Segment Start: GIVEN RECORDS

(** Unicode 14.0 property [Case_Ignorable], as code point ranges. *)
Definition case_ignorable_ranges : list (Z * Z) := [
  (0x27, 0x27); (0x2E, 0x2E); (0x3A, 0x3A); (0x5E, 0x5E); (0x60, 0x60);
  (0xA8, 0xA8); (0xAD, 0xAD); (0xAF, 0xAF); (0xB4, 0xB4); (0xB7, 0xB8);
  (0x2B0, 0x36F); (0x374, 0x375); (0x37A, 0x37A); (0x384, 0x385); (0x387, 0x387);
  (0x483, 0x489); (0x559, 0x559); (0x55F, 0x55F); (0x591, 0x5BD); (0x5BF, 0x5BF);
  (0x5C1, 0x5C2); (0x5C4, 0x5C5); (0x5C7, 0x5C7); (0x5F4, 0x5F4); (0x600, 0x605);
  (0x610, 0x61A); (0x61C, 0x61C); (0x640, 0x640); (0x64B, 0x65F); (0x670, 0x670);
  (0x6D6, 0x6DD); (0x6DF, 0x6E8); (0x6EA, 0x6ED); (0x70F, 0x70F); (0x711, 0x711);
  (0x730, 0x74A); (0x7A6, 0x7B0); (0x7EB, 0x7F5); (0x7FA, 0x7FA); (0x7FD, 0x7FD);
  (0x816, 0x82D); (0x859, 0x85B); (0x888, 0x888); (0x890, 0x891); (0x898, 0x89F);
  (0x8C9, 0x902); (0x93A, 0x93A); (0x93C, 0x93C); (0x941, 0x948); (0x94D, 0x94D);
  (0x951, 0x957); (0x962, 0x963); (0x971, 0x971); (0x981, 0x981); (0x9BC, 0x9BC);
  (0x9C1, 0x9C4); (0x9CD, 0x9CD); (0x9E2, 0x9E3); (0x9FE, 0x9FE); (0xA01, 0xA02);
  (0xA3C, 0xA3C); (0xA41, 0xA42); (0xA47, 0xA48); (0xA4B, 0xA4D); (0xA51, 0xA51);
  (0xA70, 0xA71); (0xA75, 0xA75); (0xA81, 0xA82); (0xABC, 0xABC); (0xAC1, 0xAC5);
  (0xAC7, 0xAC8); (0xACD, 0xACD); (0xAE2, 0xAE3); (0xAFA, 0xAFF); (0xB01, 0xB01);
  (0xB3C, 0xB3C); (0xB3F, 0xB3F); (0xB41, 0xB44); (0xB4D, 0xB4D); (0xB55, 0xB56);
  (0xB62, 0xB63); (0xB82, 0xB82); (0xBC0, 0xBC0); (0xBCD, 0xBCD); (0xC00, 0xC00);
  (0xC04, 0xC04); (0xC3C, 0xC3C); (0xC3E, 0xC40); (0xC46, 0xC48); (0xC4A, 0xC4D);
  (0xC55, 0xC56); (0xC62, 0xC63); (0xC81, 0xC81); (0xCBC, 0xCBC); (0xCBF, 0xCBF);
  (0xCC6, 0xCC6); (0xCCC, 0xCCD); (0xCE2, 0xCE3); (0xD00, 0xD01); (0xD3B, 0xD3C);
  (0xD41, 0xD44); (0xD4D, 0xD4D); (0xD62, 0xD63); (0xD81, 0xD81); (0xDCA, 0xDCA);
  (0xDD2, 0xDD4); (0xDD6, 0xDD6); (0xE31, 0xE31); (0xE34, 0xE3A); (0xE46, 0xE4E);
  (0xEB1, 0xEB1); (0xEB4, 0xEBC); (0xEC6, 0xEC6); (0xEC8, 0xECD); (0xF18, 0xF19);
  (0xF35, 0xF35); (0xF37, 0xF37); (0xF39, 0xF39); (0xF71, 0xF7E); (0xF80, 0xF84);
  (0xF86, 0xF87); (0xF8D, 0xF97); (0xF99, 0xFBC); (0xFC6, 0xFC6); (0x102D, 0x1030);
  (0x1032, 0x1037); (0x1039, 0x103A); (0x103D, 0x103E); (0x1058, 0x1059); (0x105E, 0x1060);
  (0x1071, 0x1074); (0x1082, 0x1082); (0x1085, 0x1086); (0x108D, 0x108D); (0x109D, 0x109D);
  (0x10FC, 0x10FC); (0x135D, 0x135F); (0x1712, 0x1714); (0x1732, 0x1733); (0x1752, 0x1753);
  (0x1772, 0x1773); (0x17B4, 0x17B5); (0x17B7, 0x17BD); (0x17C6, 0x17C6); (0x17C9, 0x17D3);
  (0x17D7, 0x17D7); (0x17DD, 0x17DD); (0x180B, 0x180F); (0x1843, 0x1843); (0x1885, 0x1886);
  (0x18A9, 0x18A9); (0x1920, 0x1922); (0x1927, 0x1928); (0x1932, 0x1932); (0x1939, 0x193B);
  (0x1A17, 0x1A18); (0x1A1B, 0x1A1B); (0x1A56, 0x1A56); (0x1A58, 0x1A5E); (0x1A60, 0x1A60);
  (0x1A62, 0x1A62); (0x1A65, 0x1A6C); (0x1A73, 0x1A7C); (0x1A7F, 0x1A7F); (0x1AA7, 0x1AA7);
  (0x1AB0, 0x1ACE); (0x1B00, 0x1B03); (0x1B34, 0x1B34); (0x1B36, 0x1B3A); (0x1B3C, 0x1B3C);
  (0x1B42, 0x1B42); (0x1B6B, 0x1B73); (0x1B80, 0x1B81); (0x1BA2, 0x1BA5); (0x1BA8, 0x1BA9);
  (0x1BAB, 0x1BAD); (0x1BE6, 0x1BE6); (0x1BE8, 0x1BE9); (0x1BED, 0x1BED); (0x1BEF, 0x1BF1);
  (0x1C2C, 0x1C33); (0x1C36, 0x1C37); (0x1C78, 0x1C7D); (0x1CD0, 0x1CD2); (0x1CD4, 0x1CE0);
  (0x1CE2, 0x1CE8); (0x1CED, 0x1CED); (0x1CF4, 0x1CF4); (0x1CF8, 0x1CF9); (0x1D2C, 0x1D6A);
  (0x1D78, 0x1D78); (0x1D9B, 0x1DFF); (0x1FBD, 0x1FBD); (0x1FBF, 0x1FC1); (0x1FCD, 0x1FCF);
  (0x1FDD, 0x1FDF); (0x1FED, 0x1FEF); (0x1FFD, 0x1FFE); (0x200B, 0x200F); (0x2018, 0x2019);
  (0x2024, 0x2024); (0x2027, 0x2027); (0x202A, 0x202E); (0x2060, 0x2064); (0x2066, 0x206F);
  (0x2071, 0x2071); (0x207F, 0x207F); (0x2090, 0x209C); (0x20D0, 0x20F0); (0x2C7C, 0x2C7D);
  (0x2CEF, 0x2CF1); (0x2D6F, 0x2D6F); (0x2D7F, 0x2D7F); (0x2DE0, 0x2DFF); (0x2E2F, 0x2E2F);
  (0x3005, 0x3005); (0x302A, 0x302D); (0x3031, 0x3035); (0x303B, 0x303B); (0x3099, 0x309E);
  (0x30FC, 0x30FE); (0xA015, 0xA015); (0xA4F8, 0xA4FD); (0xA60C, 0xA60C); (0xA66F, 0xA672);
  (0xA674, 0xA67D); (0xA67F, 0xA67F); (0xA69C, 0xA69F); (0xA6F0, 0xA6F1); (0xA700, 0xA721);
  (0xA770, 0xA770); (0xA788, 0xA78A); (0xA7F2, 0xA7F4); (0xA7F8, 0xA7F9); (0xA802, 0xA802);
  (0xA806, 0xA806); (0xA80B, 0xA80B); (0xA825, 0xA826); (0xA82C, 0xA82C); (0xA8C4, 0xA8C5);
  (0xA8E0, 0xA8F1); (0xA8FF, 0xA8FF); (0xA926, 0xA92D); (0xA947, 0xA951); (0xA980, 0xA982);
  (0xA9B3, 0xA9B3); (0xA9B6, 0xA9B9); (0xA9BC, 0xA9BD); (0xA9CF, 0xA9CF); (0xA9E5, 0xA9E6);
  (0xAA29, 0xAA2E); (0xAA31, 0xAA32); (0xAA35, 0xAA36); (0xAA43, 0xAA43); (0xAA4C, 0xAA4C);
  (0xAA70, 0xAA70); (0xAA7C, 0xAA7C); (0xAAB0, 0xAAB0); (0xAAB2, 0xAAB4); (0xAAB7, 0xAAB8);
  (0xAABE, 0xAABF); (0xAAC1, 0xAAC1); (0xAADD, 0xAADD); (0xAAEC, 0xAAED); (0xAAF3, 0xAAF4);
  (0xAAF6, 0xAAF6); (0xAB5B, 0xAB5F); (0xAB69, 0xAB6B); (0xABE5, 0xABE5); (0xABE8, 0xABE8);
  (0xABED, 0xABED); (0xFB1E, 0xFB1E); (0xFBB2, 0xFBC2); (0xFE00, 0xFE0F); (0xFE13, 0xFE13);
  (0xFE20, 0xFE2F); (0xFE52, 0xFE52); (0xFE55, 0xFE55); (0xFEFF, 0xFEFF); (0xFF07, 0xFF07);
  (0xFF0E, 0xFF0E); (0xFF1A, 0xFF1A); (0xFF3E, 0xFF3E); (0xFF40, 0xFF40); (0xFF70, 0xFF70);
  (0xFF9E, 0xFF9F); (0xFFE3, 0xFFE3); (0xFFF9, 0xFFFB); (0x101FD, 0x101FD); (0x102E0, 0x102E0);
  (0x10376, 0x1037A); (0x10780, 0x10785); (0x10787, 0x107B0); (0x107B2, 0x107BA); (0x10A01, 0x10A03);
  (0x10A05, 0x10A06); (0x10A0C, 0x10A0F); (0x10A38, 0x10A3A); (0x10A3F, 0x10A3F); (0x10AE5, 0x10AE6);
  (0x10D24, 0x10D27); (0x10EAB, 0x10EAC); (0x10F46, 0x10F50); (0x10F82, 0x10F85); (0x11001, 0x11001);
  (0x11038, 0x11046); (0x11070, 0x11070); (0x11073, 0x11074); (0x1107F, 0x11081); (0x110B3, 0x110B6);
  (0x110B9, 0x110BA); (0x110BD, 0x110BD); (0x110C2, 0x110C2); (0x110CD, 0x110CD); (0x11100, 0x11102);
  (0x11127, 0x1112B); (0x1112D, 0x11134); (0x11173, 0x11173); (0x11180, 0x11181); (0x111B6, 0x111BE);
  (0x111C9, 0x111CC); (0x111CF, 0x111CF); (0x1122F, 0x11231); (0x11234, 0x11234); (0x11236, 0x11237);
  (0x1123E, 0x1123E); (0x112DF, 0x112DF); (0x112E3, 0x112EA); (0x11300, 0x11301); (0x1133B, 0x1133C);
  (0x11340, 0x11340); (0x11366, 0x1136C); (0x11370, 0x11374); (0x11438, 0x1143F); (0x11442, 0x11444);
  (0x11446, 0x11446); (0x1145E, 0x1145E); (0x114B3, 0x114B8); (0x114BA, 0x114BA); (0x114BF, 0x114C0);
  (0x114C2, 0x114C3); (0x115B2, 0x115B5); (0x115BC, 0x115BD); (0x115BF, 0x115C0); (0x115DC, 0x115DD);
  (0x11633, 0x1163A); (0x1163D, 0x1163D); (0x1163F, 0x11640); (0x116AB, 0x116AB); (0x116AD, 0x116AD);
  (0x116B0, 0x116B5); (0x116B7, 0x116B7); (0x1171D, 0x1171F); (0x11722, 0x11725); (0x11727, 0x1172B);
  (0x1182F, 0x11837); (0x11839, 0x1183A); (0x1193B, 0x1193C); (0x1193E, 0x1193E); (0x11943, 0x11943);
  (0x119D4, 0x119D7); (0x119DA, 0x119DB); (0x119E0, 0x119E0); (0x11A01, 0x11A0A); (0x11A33, 0x11A38);
  (0x11A3B, 0x11A3E); (0x11A47, 0x11A47); (0x11A51, 0x11A56); (0x11A59, 0x11A5B); (0x11A8A, 0x11A96);
  (0x11A98, 0x11A99); (0x11C30, 0x11C36); (0x11C38, 0x11C3D); (0x11C3F, 0x11C3F); (0x11C92, 0x11CA7);
  (0x11CAA, 0x11CB0); (0x11CB2, 0x11CB3); (0x11CB5, 0x11CB6); (0x11D31, 0x11D36); (0x11D3A, 0x11D3A);
  (0x11D3C, 0x11D3D); (0x11D3F, 0x11D45); (0x11D47, 0x11D47); (0x11D90, 0x11D91); (0x11D95, 0x11D95);
  (0x11D97, 0x11D97); (0x11EF3, 0x11EF4); (0x13430, 0x13438); (0x16AF0, 0x16AF4); (0x16B30, 0x16B36);
  (0x16B40, 0x16B43); (0x16F4F, 0x16F4F); (0x16F8F, 0x16F9F); (0x16FE0, 0x16FE1); (0x16FE3, 0x16FE4);
  (0x1AFF0, 0x1AFF3); (0x1AFF5, 0x1AFFB); (0x1AFFD, 0x1AFFE); (0x1BC9D, 0x1BC9E); (0x1BCA0, 0x1BCA3);
  (0x1CF00, 0x1CF2D); (0x1CF30, 0x1CF46); (0x1D167, 0x1D169); (0x1D173, 0x1D182); (0x1D185, 0x1D18B);
  (0x1D1AA, 0x1D1AD); (0x1D242, 0x1D244); (0x1DA00, 0x1DA36); (0x1DA3B, 0x1DA6C); (0x1DA75, 0x1DA75);
  (0x1DA84, 0x1DA84); (0x1DA9B, 0x1DA9F); (0x1DAA1, 0x1DAAF); (0x1E000, 0x1E006); (0x1E008, 0x1E018);
  (0x1E01B, 0x1E021); (0x1E023, 0x1E024); (0x1E026, 0x1E02A); (0x1E130, 0x1E13D); (0x1E2AE, 0x1E2AE);
  (0x1E2EC, 0x1E2EF); (0x1E8D0, 0x1E8D6); (0x1E944, 0x1E94B); (0x1F3FB, 0x1F3FF); (0xE0001, 0xE0001);
  (0xE0020, 0xE007F); (0xE0100, 0xE01EF)]%Z.
Definition mix_columns (s : list N) : list N :=
  flat_map
    (fun c : nat =>
       mix_column (nth (4 * c)%nat s 0) (nth (4 * c + 1)%nat s 0)
                  (nth (4 * c + 2)%nat s 0) (nth (4 * c + 3)%nat s 0))
    (seq 0 4).

Definition add_round_key (s rk : list N) : list N :=
  map (fun i => N.lxor (nth i s 0) (nth i rk 0)) (seq 0 16).

Definition middle_round (s rk : list N) : list N :=
  add_round_key (mix_columns (shift_rows (sub_bytes s))) rk.

Definition final_round (s rk : list N) : list N :=
  add_round_key (shift_rows (sub_bytes s)) rk.

(** Encryption of one 16-byte block under the given round keys. *)
Definition cipher (rks : list (list N)) (block : list byte) : list byte :=
  let s0 := add_round_key (map Byte.to_N block) (nth 0 rks []) in
  let middle := removelast (tl rks) in
  let s := fold_left middle_round middle s0 in
  map byte_of_N (final_round s (last rks [])).

Definition encrypt_block (key block : list byte) : list byte :=
  cipher (round_keys key) block.

End AES.

(* ================================================================== *)
(** * AES-GCM (NIST SP 800-38D) with a 128-bit tag and no additional
      data, as [crypto.subtle.encrypt({name: 'AES-GCM', iv}, key, data)] *)
(* ================================================================== *)

Module GCM.

Definition tag_length : nat := 16.

(** Multiplication in GF(2^128), blocks read as 128-bit numbers whose
    most significant bit is bit 0 of the standard. *)
Definition R : N := N.shiftl 0xE1 120.

Fixpoint mul_aux (n : nat) (x : N) (z v : N) : N :=
  match n with
  | O => z
  | S n' =>
      let z' := if N.testbit x (N.of_nat n') then N.lxor z v else z in
      let v' := if N.odd v then N.lxor (N.shiftr v 1) R else N.shiftr v 1 in
      mul_aux n' x z' v'
  end.

Definition mul (x y : N) : N := mul_aux 128 x 0 y.

Definition pad16 (bs : list byte) : list byte :=
  bs ++ repeat Byte.x00 ((16 - length bs mod 16) mod 16).

Definition ghash (h : N) (bs : list byte) : N :=
  fold_left (fun y x => mul (N.lxor y (be_value x)) h) (blocks 16 bs) 0.

Definition inc32 (cb : N) : N :=
  (cb / 4294967296) * 4294967296 + (cb + 1) mod 4294967296.
Lemma preserves_hunt_outcome {B} (f : GameState -> B) accuracy big :
  (forall v g, f (set_Food v g) = f g) -> (forall v g, f (set_Bullets v g) = f g) ->
  (forall v g, f (set_Mileage v g) = f g) -> (forall v g, f (set_Rand v g) = f g) ->
  (forall g, f (ClampResources g) = f g) ->
  preserves f (hunt_outcome accuracy big).
Proof.
  intros HF HB HM HR HC. unfold hunt_outcome.
  assert (preserves f Float64) as H1 by (intros g; apply HR).
  assert (forall x, preserves f (add_Food x)) as H2 by (intros x g; apply HF).
  assert (forall x, preserves f (sub_Bullets x)) as H3 by (intros x g; apply HB).
  assert (forall x, preserves f (add_Mileage x)) as H4 by (intros x g; apply HM).
  assert (preserves f (modify ClampResources)) as H5 by (intros g; apply HC).
  assert (preserves f (modify (fun g => if Qltb (Bullets g) 0 then set_Bullets 0 g else g)))
    as H6 by (intros g; cbn; destruct (Qltb _ _); [apply HB|done]).
  repeat first
    [ apply preserves_ret | assumption | apply H2 | apply H3 | apply H4
    | apply preserves_bind; [|intro]
    | match goal with |- preserves _ (if ?b then _ else _) => destruct b end ].
Qed.

(** *** The phase only changes where the code assigns it *)











(** ** The two hunters (C6) *)

Lemma deref_lookup a g p : Heap g !! a = Some p -> deref a g = p.
Proof. intros H. unfold deref. by rewrite H. Qed.

(** With two living human players, the first of whom holds the turn,
    [NextTurn] hands the turn to the second and touches nothing but the
    turn index, the turn number and the week. *)
Lemma NextTurn_passes_the_turn g a b :
  Players g = [a; b] -> a <> b -> CurrentPlayerIdx g = 0%nat ->
  is_alive_human g a = true -> is_alive_human g b = true ->
  CurrentPlayerIdx (NextTurn g) = 1%nat
  /\ Players (NextTurn g) = Players g /\ Heap (NextTurn g) = Heap g
  /\ GameOver (NextTurn g) = GameOver g /\ Phase (NextTurn g) = Phase g
  /\ same_resources g (NextTurn g).
Proof.
  intros HP Hab Hidx Ha Hb. unfold NextTurn, GetHumanPlayers. rewrite HP.
  cbn [List.filter]. rewrite Ha, Hb.
  set (g1 := if (Z.rem _ 4 =? 0)%Z then _ else _).
  assert (Players g1 = [a; b] /\ CurrentPlayerIdx g1 = 0%nat /\ Heap g1 = Heap g
          /\ GameOver g1 = GameOver g /\ Phase g1 = Phase g /\ same_resources g g1)
    as (HP1 & Hidx1 & HH1 & HO1 & HPh1 & HR1).
  { subst g1. destruct (_ =? _)%Z; cbn; by repeat split. }
  clearbody g1.
  assert (GetCurrentPlayer g1 = Some a) as Hcur.
  { unfold GetCurrentPlayer. by rewrite HP1, Hidx1. }
  rewrite Hcur. cbn [index_where]. rewrite bool_decide_eq_true_2 by done.
  change ([a; b] !! ((0 + 1) `mod` length [a; b])%nat) with (Some b).
  unfold point_at. rewrite HP1. cbn [index_where].
  assert (Nat.eqb b a = false) as -> by (apply Nat.eqb_neq; congruence).
  rewrite Nat.eqb_refl. cbn. by rewrite HP1, HH1, HO1, HPh1.
Qed.

Lemma check_win_far a g : (Mileage g < 4500)%Q -> check_win a g = (tt, g).
Proof.
  intros H. unfold check_win. rewrite run_bind. change (get g) with (g, g).
  cbn [fst snd]. change (float64 TrailLength) with 4500%Q.
  apply Qleb_gt in H. by rewrite H.
Qed.

Lemma HandleHuntShoot_state a reactionTimeMs g :
  (Mileage (hunt_outcome (reaction_accuracy reactionTimeMs) 2 g).2 < 4500)%Q ->
  (Game.HandleHuntShoot (Some a) reactionTimeMs g).2
  = set_Phase PhaseMainMenu (hunt_outcome (reaction_accuracy reactionTimeMs) 2 g).2.
Proof.
  intros H. unfold Game.HandleHuntShoot. rewrite run_bind.
  set (o := hunt_outcome _ _ g) in *. clearbody o.
  rewrite run_bind. cbn [modify fst snd]. rewrite run_bind.
  rewrite check_win_far by exact H. reflexivity.
Qed.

Segment End: GIVEN RECORDS

▶ EXERCISE GOAL
Out of the entries above, write out only the lines between the line holding "(0x11633, 0x1163A); (0x1163D, 0x1163D);" and the line holding "(0x11A3B, 0x11A3E); (0x11A47, 0x11A47);", inclusive, each exactly as given.

▶ COMPLETED EXERCISE
  (0x11633, 0x1163A); (0x1163D, 0x1163D); (0x1163F, 0x11640); (0x116AB, 0x116AB); (0x116AD, 0x116AD);
  (0x116B0, 0x116B5); (0x116B7, 0x116B7); (0x1171D, 0x1171F); (0x11722, 0x11725); (0x11727, 0x1172B);
  (0x1182F, 0x11837); (0x11839, 0x1183A); (0x1193B, 0x1193C); (0x1193E, 0x1193E); (0x11943, 0x11943);
  (0x119D4, 0x119D7); (0x119DA, 0x119DB); (0x119E0, 0x119E0); (0x11A01, 0x11A0A); (0x11A33, 0x11A38);
  (0x11A3B, 0x11A3E); (0x11A47, 0x11A47); (0x11A51, 0x11A56); (0x11A59, 0x11A5B); (0x11A8A, 0x11A96);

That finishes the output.